Malaysian national laureate (born 1949)

Zurinah Hassan (born 13 June 1949) is a Malaysian national laureate. She is the first female writer to be conferred the title National Laureate which in Malaysia is officially known as Sasterawan Negara.

==Biography==
Zurinah Hassan was born in Alor Setar, Kedah. She undertook her secondary education at Sultanah Asma School. She studied at the Universiti Sains Malaysia for the first degree. After working for fifteen years, she took an early retirement to devote her time writing. Besides writing she also pursued a master's degree at Universiti Putra Malaysia and later a PhD degree at University of Malaya. In 1974, Hassan authored Sesayup Jalan, and subsequently published poems, short stories and novels, some of which were translated into French, Spanish, and Russian.
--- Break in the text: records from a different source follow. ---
(** X5.  A response goes out once, under the mapping of the context.  A send
    on an endpoint whose response the codec can allocate and serialise,
    the transport accepting the write, returns [RMW_RET_OK] after exactly
    one raw write to the response writer.  Under the basic mapping the
    sequence number and the client GUID of the request id go to the
    serialiser as they are and no sample info is sent; under the enhanced
    mapping the payload is serialised on its own and the sample info sent
    along is all zero but for the converted sequence number and GUID. *)
Theorem send_publishes_one_sample
    o h svc a si wr ts c cx topic written hdr resp size raw w :
  w_services w !! h = Some svc ->
  id_matches (implementation_identifier svc) = true ->
  data svc = Some a ->
  w_infos w !! a = Some si ->
  response_writer si = Some wr ->
  service_typesupport si = Some ts ->
  ctx si = Some c ->
  w_ctxs w !! c = Some cx ->
  w_dds w !! wr = Some (Ent_DataWriter topic written) ->
  o F_raw_write = false ->
  (if service_mapping_basic cx
   then allocate_response_basic (type_support_data ts) resp = Some size /\
        serialize_response_basic (type_support_data ts) resp size
          (sequence_number hdr) (writer_guid hdr) = Some raw
   else allocate_response_enhanced (type_support_data ts) resp = Some size /\
        serialize_response_enhanced (type_support_data ts) resp size
          = Some raw) ->
  let info :=
    if service_mapping_basic cx then None
    else Some {| valid_data := false;
                 source_timestamp := {| sec := 0; nanosec := 0 |};
                 reception_timestamp := {| sec := 0; nanosec := 0 |};
                 src_guid := ros_guid_to_dds_guid (writer_guid hdr);
                 seq := ros_sn_to_dds_sn (sequence_number hdr) |} in
  let s := {| written_data := raw; written_size := size;
              written_info := info |} in
  send o (Some h) (Some hdr) (Some resp) w =
  Some (RMW_RET_OK,
        set_dds (<[wr := Ent_DataWriter topic (written ++ [s])]>) w,
        [EvRawWrite wr (variant_of_flag (service_mapping_basic cx)) s
           dds_RETCODE_OK]).
Proof.
  intros Hh Hid Hd Ha Hwr Hts Hc Hcx Hw Ho Hcodec info s.
  subst s info.
  etrans; [eapply send_ok; eassumption|].
  by destruct (service_mapping_basic cx).
Qed.
Lemma insert_greatest (k : string) (l : list string) :
  (l = [] \/ exists m, lastOf l = Some m /\ greatest m l) ->
  exists m, lastOf (insert k l) = Some m /\ greatest m (k :: l).
Proof.
  induction l as [|y l IH]; intros Hl.
  - exists k. cbn. split; [reflexivity|]. split; [left; reflexivity|].
    intros x [<-|[]]. apply leb_refl.
  - destruct Hl as [Hl|(m & Hlast & Hin & Hmax)]; [discriminate|].
    cbn [insert]. destruct (String.leb k y) eqn:Hky.
    + exists m. rewrite lastOf_cons. split; [exact Hlast|].
      split; [right; exact Hin|].
      intros x [<-|Hx]; [|apply Hmax; exact Hx].
      apply (leb_trans _ y); [exact Hky|]. apply Hmax. left. reflexivity.
    + destruct l as [|z l].
      * cbn in Hlast. injection Hlast as <-.
        exists k. cbn. split; [reflexivity|]. split; [left; reflexivity|].
        intros x [<-|[<-|[]]]; [apply leb_refl|].
        apply leb_total. exact Hky.
      * rewrite lastOf_cons in Hlast.
        assert (Hm : m <> y \/ m = y) by
          (destruct (string_dec m y); auto).
        destruct IH as (m' & Hlast' & Hin' & Hmax').
        { right. exists m. split; [exact Hlast|]. split.
          - unfold lastOf in Hlast. apply nth_error_In in Hlast. exact Hlast.
          - intros x Hx. apply Hmax. right. exact Hx. }
        exists m'.
        assert (Hne : exists a rest, insert k (z :: l) = a :: rest).
        { cbn [insert]. destruct (String.leb k z); eauto. }
        destruct Hne as (a & rest & Hne). rewrite Hne, lastOf_cons, <- Hne.
        split; [exact Hlast'|]. split.
        -- destruct Hin' as [<-|Hin']; [left; reflexivity|].
           right. right. exact Hin'.
        -- intros x [<-|[<-|Hx]].
           ++ apply Hmax'. left. reflexivity.
           ++ apply (leb_trans _ m).
              ** apply Hmax. left. reflexivity.
              ** apply Hmax'. right. unfold lastOf in Hlast.
                 apply nth_error_In in Hlast. exact Hlast.
           ++ apply Hmax'. right. exact Hx.
Qed.
Lemma vector_tabulate_gradients_by_direction_witness :
  ∃ fe ve phi,
    FiniteElement.__init__ ReferenceTriangle 1 triangle_P1_nodes None = Ok fe
    ∧ VectorFiniteElement.__init__ fe = Ok ve
    ∧ FiniteElement.tabulate fe [[Qc_of_Z 1 / Qc_of_Z 3; Qc_of_Z 1 / Qc_of_Z 3]] true
      = Ok phi
    ∧ VectorFiniteElement.tabulate ve
        [[Qc_of_Z 1 / Qc_of_Z 3; Qc_of_Z 1 / Qc_of_Z 3]] true
      = Ok (vector_gradients_by_direction <$> phi).
Proof.
  set (x := [[Qc_of_Z 1 / Qc_of_Z 3; Qc_of_Z 1 / Qc_of_Z 3]]).
  assert (is_ok (fe ← FiniteElement.__init__ ReferenceTriangle 1
                        triangle_P1_nodes None;
                 ve ← VectorFiniteElement.__init__ fe;
                 FiniteElement.tabulate fe x true) = true) as Hok
    by (vm_compute; reflexivity).
  destruct (FiniteElement.__init__ ReferenceTriangle 1 triangle_P1_nodes None)
    as [fe|] eqn:Hfe; [|discriminate Hok].
  cbn [mbind result_bind] in Hok.
  destruct (VectorFiniteElement.__init__ fe) as [ve|] eqn:Hve;
    [|discriminate Hok].
  cbn [mbind result_bind] in Hok.
  apply is_ok_inv in Hok as [phi Hphi].
  exists fe, ve, phi. do 3 (split; [done|]).
  pose proof (VectorFiniteElement_init_inv _ _ Hve) as Hfin.
  apply FiniteElement_init_inv in Hfe as (_ & _ & _ & Hcell & _).
  apply vector_tabulate_gradients_by_direction.
  - unfold VectorFiniteElement.cell. by rewrite Hfin, Hcell.
  - by rewrite Hfin.
Defined.

(** C8 fails on the linear element of the reference triangle.  The
    scalar gradients at a point are (-1,-1), (1,0) and (0,1).  For the
    basis function 3, which belongs to scalar function 1 and component 1,
    the specification puts the gradient (1,0) into row 1 and zeros into
    row 0; the code returns the block with row 0 = (0,1) and row 1 =
    (0,0). *)
Lemma vector_tabulate_gradients_layout :
  let x := [[Qc_of_Z 1 / Qc_of_Z 3; Qc_of_Z 1 / Qc_of_Z 3]] in
  let phi := [[[-1; -1]; [1; 0]; [0; 1]]] in
  (fe ← FiniteElement.__init__ ReferenceTriangle 1 triangle_P1_nodes None;
   FiniteElement.tabulate fe x true) = Ok phi
  ∧ (fe ← FiniteElement.__init__ ReferenceTriangle 1 triangle_P1_nodes None;
     ve ← VectorFiniteElement.__init__ fe;
     block ← (vphi ← VectorFiniteElement.tabulate ve x true;
              row ← getitem vphi 0; getitem row 3);
     Ok (dim (VectorFiniteElement.cell ve), block))
    = Ok (2%nat, [[0; 1]; [0; 0]])
  ∧ (row ← getitem (vector_gradients_by_component 2 <$> phi) 0; getitem row 3)
    = Ok [[0; 0]; [1; 0]]
  ∧ [[0; 1]; [0; 0]] ≠ [[0; 0]; [1; 0] : vector].
Proof.
  split; [|split; [|split]];
    try (apply (bool_decide_eq_true_1 (_ = _)); vm_compute; reflexivity).
  apply (bool_decide_eq_false_1 (_ = _)). vm_compute. reflexivity.
Qed.

(** C9 at the failing input: the linear element on the reference
    interval, tabulated at the point 1.  The scalar values there are
    (0, 1).  With [dim = 1] the specification asks for one component per
    basis function, with basis function 1 equal to the scalar function 1,
    that is [[0]; [1]]; the code returns two components per basis
    function and takes the scalar function [1 // 2 = 0] for the basis
    function 1, which gives zeros. *)
Theorem vector_tabulate_values_interval :
  (fe ← FiniteElement.__init__ ReferenceInterval 1 interval_P1_nodes None;
   FiniteElement.tabulate fe [[1]] false) = Ok [[0; 1]]
  ∧ (fe ← FiniteElement.__init__ ReferenceInterval 1 interval_P1_nodes None;
     ve ← VectorFiniteElement.__init__ fe;
     vphi ← VectorFiniteElement.tabulate ve [[1]] false;
     Ok (dim (VectorFiniteElement.cell ve), vphi))
    = Ok (1%nat, [[[0; 0]; [0; 0]]])
  ∧ vector_values 1 <$> [[0; 1]] = [[[0]; [1]]]
  ∧ [[[0; 0]; [0; 0]]] ≠ [[[0]; [1 : Qc]]].
Proof.
  split; [|split; [|split]];
    try (apply (bool_decide_eq_true_1 (_ = _)); vm_compute; reflexivity).
  discriminate.
Qed.

(** * The scenarios of the specification *)

(** The linear element on the interval has the nodes 0 and 1, and its two
    hat functions are both 1/2 at the midpoint. *)
Example interval_P1_midpoint :
  lagrange_points ReferenceInterval 1 = [[Fin 0]; [Fin 1]]
  ∧ (fe ← FiniteElement.__init__ ReferenceInterval 1 interval_P1_nodes None;
     FiniteElement.tabulate fe [[Qc_of_Z 1 / Qc_of_Z 2]] false)
    = Ok [[Qc_of_Z 1 / Qc_of_Z 2; Qc_of_Z 1 / Qc_of_Z 2]].
Proof.
  split; [reflexivity|].
  apply (bool_decide_eq_true_1 (_ = _)). vm_compute. reflexivity.
Qed.

(** The linear element on the triangle has three nodes, and its basis
    functions are all 1/3 at the centroid. *)
Example triangle_P1_centroid :
  (fe ← FiniteElement.__init__ ReferenceTriangle 1 triangle_P1_nodes None;
   FiniteElement.tabulate fe [[Qc_of_Z 1 / Qc_of_Z 3; Qc_of_Z 1 / Qc_of_Z 3]] false)
  = Ok [[Qc_of_Z 1 / Qc_of_Z 3; Qc_of_Z 1 / Qc_of_Z 3; Qc_of_Z 1 / Qc_of_Z 3]].
Proof. apply (bool_decide_eq_true_1 (_ = _)). vm_compute. reflexivity. Qed.
(** [for ((k, v) : kvs) this.insert(k, v);] with Values held by other objects *)
Fixpoint insert_key_all (fuel : nat) (kvs : list (string * Value)) (this : Value) (h : Heap)
  : outcome (Value * Heap) :=
  match kvs with
  | [] => Ret (this, h)
  | (k, v) :: kvs' =>
      '(this', h') <- insert_key fuel this k v h ;; insert_key_all fuel kvs' this' h'
  end.

(** The value the last pair with key [key] gives it. *)
Fixpoint last_binding (key : string) (kvs : list (string * Value)) : option Value :=
  match kvs with
  | [] => None
  | (k, v) :: kvs' =>
      match last_binding key kvs' with
      | Some v' => Some v'
      | None => if String.eqb k key then Some v else None
      end
  end.

(** What the read-only accessors give for an element or a member. *)
Definition element_or_out_of_range (o : option Value) : outcome Value :=
  match o with
  | Some v => Ret v
  | None => Throw IndexOutOfRange
  end.

Definition member_or_not_exists (key : string) (o : option Value) : outcome Value :=
  match o with
  | Some v => Ret v
  | None => Throw (KeyNotExists key)
  end.

(** The members of an object are scalars. *)
Definition members_scalar (obj : Object) : Prop :=
  forall k v, find k obj = Some v -> scalar v.

(** ** The parser in front of a known text *)

(** A reader whose calls to [rdch] return the characters of [pending] one
    by one, and the sentinel once nothing is pending. *)
Definition returns_pending {R : Type} `{Reader R}
    (pending : R -> list ascii) (inv : R -> Prop) : Prop :=
  forall r, inv r ->
    fst (rdch r) = hd zero (pending r)
    /\ pending (snd (rdch r)) = tl (pending r)
    /\ inv (snd (rdch r)).

(** The parser has the characters [l] in front of it: the first one is its
    lookahead, the others are pending in its reader; behind them comes the
    sentinel. *)
Definition looks_at {R : Type} (pending : R -> list ascii) (inv : R -> Prop)
    (p : Parser R) (l : list ascii) : Prop :=
  ch_ p = hd zero l /\ pending (r_ p) = tl l /\ inv (r_ p).

(** The characters of a string, and the string of some characters. *)
Definition chars (s : string) : list ascii := list_ascii_of_string s.

(** The number a sequence of decimal digits denotes, read from the left
    with [acc] as the number read so far. *)
Fixpoint digits_value (d : Decimal.uint) (acc : Z) : Z :=
  match d with
  | Decimal.Nil => acc
  | Decimal.D0 l => digits_value l (10 * acc)
  | Decimal.D1 l => digits_value l (10 * acc + 1)
  | Decimal.D2 l => digits_value l (10 * acc + 2)
  | Decimal.D3 l => digits_value l (10 * acc + 3)
  | Decimal.D4 l => digits_value l (10 * acc + 4)
  | Decimal.D5 l => digits_value l (10 * acc + 5)
  | Decimal.D6 l => digits_value l (10 * acc + 6)
  | Decimal.D7 l => digits_value l (10 * acc + 7)
  | Decimal.D8 l => digits_value l (10 * acc + 8)
  | Decimal.D9 l => digits_value l (10 * acc + 9)
  end.

(** ** Values as trees *)

(** The trees a Value without floating-point numbers stands for. *)
#[warnings="-register-all"]
Inductive Json : Type :=
| JNull
| JBool (b : bool)
| JInt (i : Int)
| JString (s : string)
| JArray (elements : list Json)
| JObject (members : list (string * Json)).

(** The strings of a list, one after the other. *)
Fixpoint cat (ls : list string) : string :=
  match ls with
  | [] => EmptyString
  | x :: xs => String.append x (cat xs)
  end.

(** The items of a container between its brackets, separated by commas. *)
Definition bracketed (opening : string) (items : list string) (closing : string) : string :=
  match items with
  | [] => String.append opening closing
  | x :: xs =>
      String.append opening
        (String.append x (String.append (cat (map (String.append ",") xs)) closing))
  end.
(** * udiskie.udisks1: the device cache and the event translation of the daemon

    A shallow embedding of [udiskie/udisks1.py]: the online devices that read
    their properties from the UDisks service, the cached devices built from
    them, and the [Daemon] that keeps the cache and turns the signals of the
    service into events. *)

From Stdlib Require Import QArith.
From stdpp Require Import base option list gmap strings.

Local Open Scope string_scope.
Local Open Scope list_scope.

(** ** Exceptions and results *)

(** The exceptions the module can meet.  [DBusException] is [device.Exception];
    [SystemError] stands for the dereference of an object that was never
    allocated, which no run of the program performs (see [daemon_wf]). *)
Inductive exn :=
  | DBusException | AttributeError | KeyError | TypeError
  | RecursionError | SystemError.

Inductive result (A : Type) :=
  | Ok (a : A)
  | Raise (e : exn).
Arguments Ok {A} a.
Arguments Raise {A} e.

#[global] Instance result_ret : MRet result := fun A a => Ok a.
#[global] Instance result_bind : MBind result := fun A B f r =>
  match r with Ok a => f a | Raise e => Raise e end.
#[global] Instance result_fmap : FMap result := fun A B f r =>
  match r with Ok a => Ok (f a) | Raise e => Raise e end.

(** [try: r except DBusException: d] *)
Definition except_dbus {A} (r : result A) (d : A) : result A :=
  match r with
  | Raise DBusException => Ok d
  | _ => r
  end.

(** ** Values *)

(** The one [Sniffer] object a daemon owns: a handle on the live service. *)
Inductive Sniffer := TheSniffer.

(** An [OnlineDevice] holds no state of its own: the service wrapper that
    made it and the object path of its proxy. *)
Record OnlineDevice := { udisks : Sniffer; object_path : string }.

(** The values a device attribute can hold. *)
Inductive pyval :=
  | PyNone
  | PyBool (b : bool)
  | PyStr (s : string)
  | PyList (l : list string)
  | PyOnline (d : OnlineDevice).

(** ** The live service *)

(** Modelled from the spec: [udiskie.dbus.DBusProxy] and [DBusService] are
    not among the sources.  The live source enumerates device identifiers and
    fetches the raw property bag of an identifier; the fetch raises when the
    identifier denotes no current live object.  The fields are the UDisks
    properties the module reads through [self.property]. *)
Record DeviceProps := {
  DeviceFile : string;
  DeviceFilePresentation : string;
  DeviceIsDrive : bool;
  DeviceIsPartitionTable : bool;
  DeviceIsPartition : bool;
  DeviceIsLuks : bool;
  DeviceIsLuksCleartext : bool;
  DeviceIsSystemInternal : bool;
  DeviceIsMediaAvailable : bool;
  DeviceIsMounted : bool;
  DeviceMountPaths : list string;
  DevicePresentationHide : bool;
  DriveCanDetach : bool;
  DriveIsMediaEjectable : bool;
  IdUsage : string;
  IdType : string;
  IdLabel : string;
  IdUuid : string;
  LuksCleartextSlave : string;
  LuksHolder : string;
  PartitionSlave : string;
}.

Record LiveSource := {
  EnumerateDevices : list string;
  objects : gmap string DeviceProps;
}.

Section Online.

(** [os.path.normpath] *)
Variable normpath : string → string.
(** The state of the service while one callback runs. *)
Variable live : LiveSource.

(** [self.property.X] *)
Definition property {A} (self : OnlineDevice) (X : DeviceProps → A) : result A :=
  match objects live !! object_path self with
  | Some bag => Ok (X bag)
  | None => Raise DBusException
  end.

(** [Sniffer.get], also [Sniffer.__getitem__] and [Sniffer.update] *)
Definition Sniffer_get (self : Sniffer) (object_path : string) : OnlineDevice :=
  {| udisks := self; object_path := object_path |}.

(** Modelled from the spec: the bus behind [get_object] is not among the
    sources.  A device identifier is a string; a key that is not one names
    no object and is refused.  This is [self.udisks[key]] for a key read
    from an attribute. *)
Definition Sniffer_getitem (self : Sniffer) (key : pyval) : result pyval :=
  match key with
  | PyStr object_path => Ok (PyOnline (Sniffer_get self object_path))
  | _ => Raise TypeError
  end.

Definition Sniffer_paths (self : Sniffer) : list string := EnumerateDevices live.

Definition is_valid (self : OnlineDevice) : bool :=
  match property self DeviceFile with
  | Ok _ => true
  | Raise _ => false
  end.

(** [UDisks.__iter__] on the sniffer *)
Definition Sniffer_iter (self : Sniffer) : list OnlineDevice :=
  filter (λ d, is_valid d = true) (Sniffer_get self <$> Sniffer_paths self).

Definition is_drive self := property self DeviceIsDrive.
Definition is_block (self : OnlineDevice) : result bool := Ok true.
Definition is_partition_table self := property self DeviceIsPartitionTable.
Definition is_partition self := property self DeviceIsPartition.
Definition id_usage self := property self IdUsage.
Definition is_filesystem self : result bool :=
  u ← id_usage self; mret (bool_decide (u = "filesystem")).
Definition is_luks self := property self DeviceIsLuks.
Definition is_toplevel := is_drive.

Definition is_detachable self : result (option bool) :=
  d ← is_drive self;
  if d : bool then Some <$> property self DriveCanDetach else mret None.
Definition is_ejectable self : result (option bool) :=
  d ← is_drive self;
  if d : bool then Some <$> property self DriveIsMediaEjectable else mret None.
Definition has_media self := property self DeviceIsMediaAvailable.

Definition device_file self := normpath <$> property self DeviceFile.
Definition device_presentation self := property self DeviceFilePresentation.
Definition is_crypto self : result bool :=
  u ← id_usage self; mret (bool_decide (u = "crypto")).
Definition is_ignored self := property self DevicePresentationHide.
Definition id_type self := property self IdType.
Definition id_label self := property self IdLabel.
Definition id_uuid self := property self IdUuid.
Definition is_luks_cleartext self := property self DeviceIsLuksCleartext.

Definition luks_cleartext_slave self : result (option OnlineDevice) :=
  c ← is_luks_cleartext self;
  if c : bool
  then p ← property self LuksCleartextSlave; mret (Some (Sniffer_get (udisks self) p))
  else mret None.

Definition is_systeminternal self := property self DeviceIsSystemInternal.
Definition is_external self := negb <$> is_systeminternal self.

Definition partition_slave self : result (option OnlineDevice) :=
  p ← is_partition self;
  if p : bool
  then s ← property self PartitionSlave; mret (Some (Sniffer_get (udisks self) s))
  else mret None.

(** [drive] calls itself on the container of the device.  [fuel] bounds the
    depth of the calls; running out of it is Python's [RecursionError]. *)
Fixpoint drive_rec (fuel : nat) (self : OnlineDevice) : result OnlineDevice :=
  match fuel with
  | O => Raise RecursionError
  | S fuel =>
      p ← is_partition self;
      if p : bool then
        slave ← partition_slave self;
        match slave with
        | Some s => drive_rec fuel s
        | None => Raise AttributeError
        end
      else
        c ← is_luks_cleartext self;
        if c : bool then
          slave ← luks_cleartext_slave self;
          match slave with
          | Some s => drive_rec fuel s
          | None => Raise AttributeError
          end
        else mret self
  end.

(** A call on an object without a bag raises at once, so a chain of calls
    that does not come back to a device it has visited is no longer than
    the number of live objects plus one. *)
Definition recursion_limit : nat := S (size (objects live)).

Definition drive self := drive_rec recursion_limit self.
Definition root := drive.

Definition is_mounted self := property self DeviceIsMounted.

Definition mount_paths self : result (list string) :=
  m ← is_mounted self;
  if m : bool
  then raw_paths ← property self DeviceMountPaths; mret (normpath <$> raw_paths)
  else mret [].

Definition luks_cleartext_holder self : result (option OnlineDevice) :=
  l ← is_luks self;
  if l : bool
  then h ← property self LuksHolder; mret (Some (Sniffer_get (udisks self) h))
  else mret None.

Definition is_unlocked self : result (option OnlineDevice) :=
  l ← is_luks self;
  if l : bool then luks_cleartext_holder self else mret None.

(** [other == self] where [other] is a device or [None]: [DeviceBase.__eq__]
    compares the object path with [str(other)], and [None == self] falls
    back on [self.__eq__(None)]. *)
Definition device_eq (other : option OnlineDevice) (self : OnlineDevice) : bool :=
  match other with
  | Some d => bool_decide (object_path d = object_path self)
  | None => bool_decide (object_path self = "None")
  end.

(** Truth value of a device or [None]: [DeviceBase.__bool__]. *)
Definition online_bool (d : option OnlineDevice) : bool :=
  match d with
  | Some d => is_valid d
  | None => false
  end.

Fixpoint in_use_rec (fuel : nat) (self : OnlineDevice) : result bool :=
  match fuel with
  | O => Raise RecursionError
  | S fuel =>
      m ← is_mounted self;
      u ← (if m : bool then mret true else online_bool <$> is_unlocked self);
      if u : bool then mret true else
      t ← is_partition_table self;
      if t : bool then
        (fix scan (devices : list OnlineDevice) : result bool :=
           match devices with
           | [] => mret false
           | device :: devices =>
               s ← partition_slave device;
               if device_eq s self then
                 b ← in_use_rec fuel device;
                 if b : bool then mret true else scan devices
               else scan devices
           end) (Sniffer_iter (udisks self))
      else mret false
  end.

Definition in_use self := in_use_rec recursion_limit self.

End Online.

(** ** Cached devices *)

(** A [CachedDevice] object: the online device it was made from, the service
    wrapper of that device, and the attributes set on the instance. *)
Record CachedDevice := {
  _device : OnlineDevice;
  _daemon : Sniffer;
  instance_dict : gmap string pyval;
}.

Definition of_bool (r : result bool) : result pyval := PyBool <$> r.
Definition of_str (r : result string) : result pyval := PyStr <$> r.
Definition of_opt_bool (r : result (option bool)) : result pyval :=
  from_option PyBool PyNone <$> r.
Definition of_opt_device (r : result (option OnlineDevice)) : result pyval :=
  from_option PyOnline PyNone <$> r.

(** The attributes that [CachedDevice] overloads with [_CachedDeviceProperty]. *)
Definition cached_device_properties : list string :=
  ["luks_cleartext_slave"; "drive"; "partition_slave"; "luks_cleartext_holder"].

Section Cached.

Variable normpath : string → string.
Variable live : LiveSource.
She won the Putera Poetry Award in 1984. She is best known for works such as Facing the Harbour, Memorizing Zurinah Hassan: Tracking Poetry, Decisions, Dawai Dawai and From Mount Jerai to Pekan Rabu.

==Awards and honours==
In 2013, she became the first Malaysian Sunthorn Phu Poet Laureate when she won the ASEAN Poetry Award. In 2015 she was the first female writer to be awarded the National Literary Award of Malaysia during the 13th National Literary Awards, given by the Ministry of Education. She received RM60,000 in cash and a sponsorship of RM500,000 to publish 50,000 copies of her works to distribute to libraries, schools and agencies.